**Instructions to follow:** Whenever the word "Result" turns up in a line below, that line should be copied.

#### Entries provided ####

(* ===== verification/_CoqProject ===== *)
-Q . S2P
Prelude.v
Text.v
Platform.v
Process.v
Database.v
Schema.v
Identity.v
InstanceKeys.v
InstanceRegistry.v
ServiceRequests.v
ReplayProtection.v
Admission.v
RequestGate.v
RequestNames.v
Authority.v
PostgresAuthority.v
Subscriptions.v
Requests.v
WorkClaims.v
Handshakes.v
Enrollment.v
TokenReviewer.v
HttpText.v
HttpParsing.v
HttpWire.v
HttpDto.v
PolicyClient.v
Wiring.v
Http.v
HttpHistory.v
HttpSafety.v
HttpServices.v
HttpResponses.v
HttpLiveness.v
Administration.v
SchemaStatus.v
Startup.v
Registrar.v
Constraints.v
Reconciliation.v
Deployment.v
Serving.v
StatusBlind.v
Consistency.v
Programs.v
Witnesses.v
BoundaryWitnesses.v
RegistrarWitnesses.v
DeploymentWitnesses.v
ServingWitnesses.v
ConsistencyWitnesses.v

####
#### Entries provided ####

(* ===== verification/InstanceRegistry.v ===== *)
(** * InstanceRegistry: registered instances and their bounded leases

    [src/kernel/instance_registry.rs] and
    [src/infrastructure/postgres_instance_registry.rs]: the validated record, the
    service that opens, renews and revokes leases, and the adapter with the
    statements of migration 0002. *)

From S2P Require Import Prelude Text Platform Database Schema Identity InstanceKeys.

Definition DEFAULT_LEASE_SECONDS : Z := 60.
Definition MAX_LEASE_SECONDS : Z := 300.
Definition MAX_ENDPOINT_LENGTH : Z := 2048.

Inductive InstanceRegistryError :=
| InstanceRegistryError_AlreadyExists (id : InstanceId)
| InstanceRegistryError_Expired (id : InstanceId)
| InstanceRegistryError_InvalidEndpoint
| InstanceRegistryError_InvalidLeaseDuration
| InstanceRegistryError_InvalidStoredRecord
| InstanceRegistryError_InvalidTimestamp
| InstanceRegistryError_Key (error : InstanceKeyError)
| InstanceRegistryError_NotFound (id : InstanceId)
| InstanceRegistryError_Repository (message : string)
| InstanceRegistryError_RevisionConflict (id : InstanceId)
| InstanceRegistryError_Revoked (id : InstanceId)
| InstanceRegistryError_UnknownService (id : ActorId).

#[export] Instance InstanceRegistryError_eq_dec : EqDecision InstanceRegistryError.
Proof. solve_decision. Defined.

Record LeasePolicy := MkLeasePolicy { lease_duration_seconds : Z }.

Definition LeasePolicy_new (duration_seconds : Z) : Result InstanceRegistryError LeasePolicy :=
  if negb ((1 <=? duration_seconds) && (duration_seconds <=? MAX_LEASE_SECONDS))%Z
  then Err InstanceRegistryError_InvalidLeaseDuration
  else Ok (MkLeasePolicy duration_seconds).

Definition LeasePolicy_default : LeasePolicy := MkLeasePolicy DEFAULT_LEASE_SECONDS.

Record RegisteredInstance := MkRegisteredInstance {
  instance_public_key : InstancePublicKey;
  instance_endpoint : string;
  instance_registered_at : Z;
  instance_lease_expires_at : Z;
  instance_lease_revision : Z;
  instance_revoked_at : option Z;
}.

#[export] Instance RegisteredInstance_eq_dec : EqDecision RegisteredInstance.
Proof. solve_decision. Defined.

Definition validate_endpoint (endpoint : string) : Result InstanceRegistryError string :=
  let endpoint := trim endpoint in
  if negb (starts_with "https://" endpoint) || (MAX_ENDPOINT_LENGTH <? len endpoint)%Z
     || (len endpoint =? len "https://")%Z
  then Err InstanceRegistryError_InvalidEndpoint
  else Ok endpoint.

####
#### Entries provided ####

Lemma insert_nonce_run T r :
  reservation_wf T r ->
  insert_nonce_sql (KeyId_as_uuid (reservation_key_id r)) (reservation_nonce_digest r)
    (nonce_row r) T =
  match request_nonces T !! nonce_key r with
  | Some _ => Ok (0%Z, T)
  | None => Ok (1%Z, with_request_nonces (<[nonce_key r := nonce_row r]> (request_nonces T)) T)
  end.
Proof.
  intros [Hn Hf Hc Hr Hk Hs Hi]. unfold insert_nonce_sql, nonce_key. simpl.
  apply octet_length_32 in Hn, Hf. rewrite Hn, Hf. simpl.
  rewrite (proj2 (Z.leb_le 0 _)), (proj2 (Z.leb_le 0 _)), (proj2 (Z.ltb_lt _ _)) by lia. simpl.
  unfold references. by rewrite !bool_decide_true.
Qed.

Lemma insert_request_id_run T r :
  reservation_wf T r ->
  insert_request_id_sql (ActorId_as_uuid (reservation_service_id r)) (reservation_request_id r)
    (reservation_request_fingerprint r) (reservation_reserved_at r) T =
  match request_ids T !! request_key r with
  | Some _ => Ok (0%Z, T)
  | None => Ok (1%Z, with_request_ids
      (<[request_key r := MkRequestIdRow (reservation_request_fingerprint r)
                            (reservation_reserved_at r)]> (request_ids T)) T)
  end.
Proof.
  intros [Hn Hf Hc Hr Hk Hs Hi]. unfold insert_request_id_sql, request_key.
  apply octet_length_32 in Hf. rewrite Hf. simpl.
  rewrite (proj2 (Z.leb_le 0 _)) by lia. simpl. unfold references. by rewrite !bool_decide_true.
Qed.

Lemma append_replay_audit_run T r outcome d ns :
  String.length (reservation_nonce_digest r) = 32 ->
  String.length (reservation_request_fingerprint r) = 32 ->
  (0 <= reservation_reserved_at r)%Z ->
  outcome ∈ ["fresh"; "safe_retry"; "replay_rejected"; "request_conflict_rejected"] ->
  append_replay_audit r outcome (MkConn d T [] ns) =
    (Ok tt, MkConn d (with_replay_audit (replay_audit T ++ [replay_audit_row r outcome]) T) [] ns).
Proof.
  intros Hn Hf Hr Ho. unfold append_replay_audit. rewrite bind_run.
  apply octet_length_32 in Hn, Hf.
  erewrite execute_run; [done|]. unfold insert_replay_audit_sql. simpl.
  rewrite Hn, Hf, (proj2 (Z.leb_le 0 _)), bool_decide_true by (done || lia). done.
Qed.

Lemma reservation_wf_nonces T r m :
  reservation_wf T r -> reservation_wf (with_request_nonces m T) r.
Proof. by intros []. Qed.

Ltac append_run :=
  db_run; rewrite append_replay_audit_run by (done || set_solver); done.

####

**Exercise solution:**
Definition LeasePolicy_new (duration_seconds : Z) : Result InstanceRegistryError LeasePolicy :=
Definition validate_endpoint (endpoint : string) : Result InstanceRegistryError string :=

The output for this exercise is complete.